-Xmx128gb -Xms128gb

adding more memory to my brain!

Importing From a Database Without a Database

| Comments

Recently, I got a database MySQL dump and I was thinking of importing it into elasticsearch.

The first idea which pops up was:

  • install MySQL
  • import the database
  • read the database with Logstash and import into elasticsearch
  • drop the database
  • uninstall MySQL

Well. I found that some of the steps are really not needed.

I can actually use ELK stack and create a simple recipe which can be used to import SQL dump scripts without needing to actually load the data to a database and then read it again from the database.

Let’s do it!

Parsing SQL script with logstash

I exported some data from a MySQL example database I have. You can download the same data.

SQL Insert script

Our objects are split on 3 tables but we are not going to do joins here. We will only import data from Person table.

Let’s look at the important lines of the script:

1
2
3
4
5
6
7
8
9
10
11
12
13
14
15
16
17
18
19
20
21
22
23
24
25
26
27
28
29
30
31
32
--
-- Table structure for table `Person`
--

DROP TABLE IF EXISTS `Person`;
/*!40101 SET @saved_cs_client     = @@character_set_client */;
/*!40101 SET character_set_client = utf8 */;
CREATE TABLE `Person` (
  `id` int(11) NOT NULL AUTO_INCREMENT,
  `children` int(11) DEFAULT NULL,
  `dateOfBirth` datetime DEFAULT NULL,
  `gender` varchar(255) DEFAULT NULL,
  `name` varchar(255) DEFAULT NULL,
  `reference` varchar(255) DEFAULT NULL,
  `address_id` int(11) DEFAULT NULL,
  `marketing_id` int(11) DEFAULT NULL,
  PRIMARY KEY (`id`),
  KEY `FK_tagx64iglr1dxpalbgothv83r` (`address_id`),
  KEY `FK_j4ifv49erkwul9jruu15o40r4` (`marketing_id`),
  CONSTRAINT `FK_j4ifv49erkwul9jruu15o40r4` FOREIGN KEY (`marketing_id`) REFERENCES `Marketing` (`id`),
  CONSTRAINT `FK_tagx64iglr1dxpalbgothv83r` FOREIGN KEY (`address_id`) REFERENCES `Address` (`id`)
) ENGINE=InnoDB AUTO_INCREMENT=10001 DEFAULT CHARSET=utf8;
/*!40101 SET character_set_client = @saved_cs_client */;

--
-- Dumping data for table `Person`
--

LOCK TABLES `Person` WRITE;
/*!40000 ALTER TABLE `Person` DISABLE KEYS */;
INSERT INTO `Person` VALUES (1,4,'1944-07-21 00:00:00','male','Joe Smith','0',1,1),...,(10000,0,'2009-09-10 00:00:00','female','Stephanie Rebecca','9999',10000,10000);
/*!40000 ALTER TABLE `Person` ENABLE KEYS */;

Two important sections in this file:

  • CREATE TABLE gives us all column titles
  • INSERT INTO are our data

In a real backup with much more data than that, you will probably have more than one single INSERT INTO line.

We basically need here to ignore the first 108 lines of our backup at first.

Let’s look then at the first line:

1
cat person.sql | head -109 | tail -1
1
INSERT INTO `Person` VALUES (1,4,'1944-07-21 00:00:00','male','Joe Smith','0',1,1),...,(10000,0,'2009-09-10 00:00:00','female','Stephanie Rebecca','9999',10000,10000);

Read it with logstash

What we need to do here is to split each line with the following pattern:

1
INSERT INTO `Person` VALUES (DATA),(DATA),***,(DATA);

We can create a mysql.conf for logstash to parse this.
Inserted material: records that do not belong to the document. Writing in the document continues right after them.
Lemma readLoop_delivered reader response chunks :
  delivered reader = Some chunks →
  snd (readLoop reader response) = Fulfilled tt.
Proof.
  revert response chunks.
  induction reader as [[bytes|] doneReading next IH| |];
    intros response chunks; [| |done..].
  - rewrite readLoop_chunk. simpl. destruct doneReading; [done|].
    destruct (delivered next) eqn:Hnext; [|done]. eauto.
  - simpl. destruct doneReading; [done|].
    destruct (delivered next) eqn:Hnext; [|done]. eauto.
Qed.

(** A stream that ends without a chunk leaves no trace. *)
Lemma readLoop_silent reader response :
  delivered reader = Some [] → readLoop reader response = ret tt.
Proof.
  revert response.
  induction reader as [[bytes|] doneReading next IH| |];
    intros response; simpl; [| |done..].
  - destruct doneReading; [done|]. by destruct (delivered next).
  - destruct doneReading; [done|].
    destruct (delivered next) as [[|]|] eqn:Hnext; [|done..].
    intros _. by apply IH.
Qed.

(** Once the SYSTEM message of the exchange is there, holding the text
    accumulated so far, the loop keeps it last and up to date. *)
Lemma readLoop_started reader response chunks st base :
  delivered reader = Some chunks →
  messages st = base ++ [System response] →
  run st (fst (readLoop reader response))
  = {| messages := base ++ [System (response ++ concat (decode <$> chunks))];
       input := input st; loading := loading st |}.
Proof.
  revert response chunks st.
  induction reader as [[bytes|] doneReading next IH| |];
    intros response chunks st; [| |done..].
  - rewrite readLoop_chunk. cbn [delivered fst run fold_left applyEffect].
    intros Hd Hst. rewrite Hst, streamUpdater_snoc_system.
    destruct doneReading.
    + injection Hd as <-. cbn. by rewrite app_nil_r.
    + destruct (delivered next) as [later|] eqn:Hnext; [|done].
      injection Hd as <-.
      fold (run {| messages := base ++ [System (response ++ decode bytes)];
                   input := input st; loading := loading st |}
                (fst (readLoop next (response ++ decode bytes)))).
      rewrite (IH _ later _ eq_refl); [|done]. cbn.
      by rewrite <- app_assoc.
  - cbn [delivered readLoop]. intros Hd Hst. destruct doneReading.
    + injection Hd as <-. cbn. rewrite app_nil_r, <- Hst. by destruct st.
    + destruct (delivered next) as [later|] eqn:Hnext; [|done].
      injection Hd as <-. by apply IH.
Qed.

(** The first chunk appends that SYSTEM message after the USER message. *)
Lemma readLoop_fresh reader response chunks st base t :
  delivered reader = Some chunks →
  chunks ≠ [] →
  messages st = base ++ [User t] →
  run st (fst (readLoop reader response))
  = {| messages :=
         base ++ [User t; System (response ++ concat (decode <$> chunks))];
       input := input st; loading := loading st |}.
Proof.
  revert response chunks st.
  induction reader as [[bytes|] doneReading next IH| |];
    intros response chunks st; [| |done..].
  - rewrite readLoop_chunk. cbn [delivered fst run fold_left applyEffect].
    intros Hd _ Hst. rewrite Hst, streamUpdater_snoc_user.
    destruct doneReading.
    + injection Hd as <-. cbn. by rewrite app_nil_r.
    + destruct (delivered next) as [later|] eqn:Hnext; [|done].
      injection Hd as <-.
      fold (run {| messages :=
                     base ++ [User t; System (response ++ decode bytes)];
                   input := input st; loading := loading st |}
                (fst (readLoop next (response ++ decode bytes)))).
      rewrite (readLoop_started next _ later _ (base ++ [User t]) Hnext).
      * cbn. by rewrite <- !app_assoc.
      * cbn. by rewrite <- app_assoc.
  - cbn [delivered readLoop]. intros Hd Hne Hst. destruct doneReading.
    + by injection Hd as <-.
    + destruct (delivered next) as [later|] eqn:Hnext; [|done].
      injection Hd as <-. by apply IH.
Qed.

(** ** The shape of a run of [handleSend] *)

Lemma handleSend_blank input :
  JS.blank input = true → handleSend input = ret tt.
Proof.
  intros Hb. unfold handleSend.
  by rewrite truthy_trim, Hb.
Qed.

Lemma handleSend_cases input :
  JS.truthy (JS.trim input) = true →
  match fetch (chatRequest input) with
  | Fulfilled res =>
      match (status res =? 200)%N, body res with
      | true, Some reader =>
          let loop := readLoop reader [] in
          handleSend input
          = match snd loop with
            | Fulfilled _ =>
                (opening input ++ fst loop ++ closing, Fulfilled tt)
            | Rejected => (opening input ++ fst loop, Rejected)
            | Pending => (opening input ++ fst loop, Pending)
            end
      | _, _ =>
          handleSend input
          = (opening input ++ failureCall :: closing, Fulfilled tt)
      end
  | Rejected => handleSend input = (opening input, Rejected)
  | Pending => handleSend input = (opening input, Pending)
  end.
Proof.
  intros Hgo. unfold handleSend. rewrite Hgo.
  cbn -[readLoop].
  destruct (fetch _) as [res| |]; [|done..].
  cbn -[readLoop].
  destruct (status res =? 200)%N; [|done].
  destruct (body res) as [reader|]; [|done].
  cbn -[readLoop].
  by destruct (readLoop reader []) as [log [[]| |]].
Qed.

Lemma run_opening st t :
  run st (opening t)
  = {| messages := messages st ++ [User t]; input := input st;
       loading := true |}.
Proof. done. Qed.

Lemma run_closing st log :
  run st (log ++ closing)
  = {| messages := messages (run st log); input := []; loading := false |}.
Proof. by rewrite run_app. Qed.

Lemma history_invariant (I : AppState → Prop) log st :
  I st →
  Forall (fun e => ∀ s, I s → I (applyEffect s e)) log →
  Forall I (history st log).
Proof.
  intros Hst Hlog. revert st Hst.
  induction Hlog as [|e log He _ IH]; intros st Hst; simpl;
    constructor; auto.
Qed.

Lemma run_invariant (I : AppState → Prop) log st :
  I st →
  Forall (fun e => ∀ s, I s → I (applyEffect s e)) log →
  I (run st log).
Proof.
  intros Hst Hlog. revert st Hst.
  induction Hlog as [|e log He _ IH]; intros st Hst; simpl; auto.
Qed.

Lemma handleSend_tail input :
  JS.truthy (JS.trim input) = true →
  ∃ tail,
    fst (handleSend input) = opening input ++ tail
    ∧ (tail = failureCall :: closing ∨ Forall laterEffect tail).
Proof.
  intros Hgo. pose proof (handleSend_cases _ Hgo) as Hrun.
  assert (Forall laterEffect closing) as Hclosing.
  { unfold closing, laterEffect.
    repeat (apply Forall_cons; split); [..|apply Forall_nil]; auto. }
  destruct (fetch _) as [res| |];
    [|rewrite Hrun; exists []; rewrite app_nil_r; auto..].
  destruct (status res =? 200)%N, (body res) as [reader|];
    try (rewrite Hrun; eauto; fail).
  cbn zeta in Hrun.
  assert (Forall laterEffect (fst (readLoop reader []))) as Hloop.
  { eapply Forall_impl; [apply readLoop_effects|]. intros e He. by left. }
  destruct (snd (readLoop reader [])) as [[]| |]; rewrite Hrun; cbn [fst].
  - eexists. split; [done|]. right. by apply Forall_app.
  - eauto.
  - eauto.
Qed.

Lemma handleSend_returns input :
  JS.truthy (JS.trim input) = true →
  snd (handleSend input) = Fulfilled tt →
  ∃ log, fst (handleSend input) = log ++ closing.
Proof.
  intros Hgo. pose proof (handleSend_cases _ Hgo) as Hrun.
  destruct (fetch _) as [res| |]; [|by rewrite Hrun..].
  destruct (status res =? 200)%N, (body res) as [reader|];
    try (rewrite Hrun; intros _;
         by exists (opening input ++ [failureCall])).
  cbn zeta in Hrun.
  destruct (snd (readLoop reader [])) as [[]| |]; rewrite Hrun; [|done..].
  intros _. eexists. cbn [fst]. by rewrite app_assoc.
Qed.

Lemma usersOf_snoc msgs m :
  usersOf (msgs ++ [m])
  = usersOf msgs ++ (if isType (type m) USER then [m] else []).
Proof. unfold usersOf. by rewrite List.filter_app. Qed.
As usual, start with an “empty” one:

1
2
3
4
5
6
input { stdin {} }

filter {
}

output { stdout { codec => rubydebug } }

Then, let’s ignore the INSERT INTO ... part and extract the data in a new field named extracted_sql. Let’s use a grok filter for that:

1
2
3
4
5
6
grok {
  match => {
    "message" => "INSERT INTO \`Person\` VALUES (%{GREEDYDATA:extracted_sql})"
  }
  remove_field => "message"
}

Execute it:

1
cat person.sql | head -109 | tail -1 | bin/logstash -f mysql.conf

It gives something like this:

1
2
3
4
5
6
{
         "@version" => "1",
       "@timestamp" => "2015-09-14T07:32:43.495Z",
             "host" => "MacBook-Air-de-David.local",
    "extracted_sql" => "(..),..(..);
}

We now need to split extracted_sql in multiple events. Let’s add a split filter:

1
2
3
4
split {
  terminator => "),("
  field => "extracted_sql"
}

Launch again and it now gives one event per table line:

1
2
3
4
5
6
7
8
9
10
11
12
13
14
15
16
17
18
19
20
{
         "@version" => "1",
       "@timestamp" => "2015-09-14T07:38:34.489Z",
             "host" => "MacBook-Air-de-David.local",
    "extracted_sql" => "1,4,'1944-07-21 00:00:00','male','Joe Smith','0',1,1"
}
// ...
{
         "@version" => "1",
       "@timestamp" => "2015-09-14T07:37:25.729Z",
             "host" => "MacBook-Air-de-David.local",
    "extracted_sql" => "8906,3,'1958-12-17 00:00:00','male','Gautier Titouan','8905',8906,8906"
}
// ...
{
         "@version" => "1",
       "@timestamp" => "2015-09-14T07:38:34.489Z",
             "host" => "MacBook-Air-de-David.local",
    "extracted_sql" => "10000,0,'2009-09-10 00:00:00','female','Stephanie Rebecca','9999',10000,10000"
}

Sounds like we have now a CSV structure… We can either use a CSV filter or a GROK filter.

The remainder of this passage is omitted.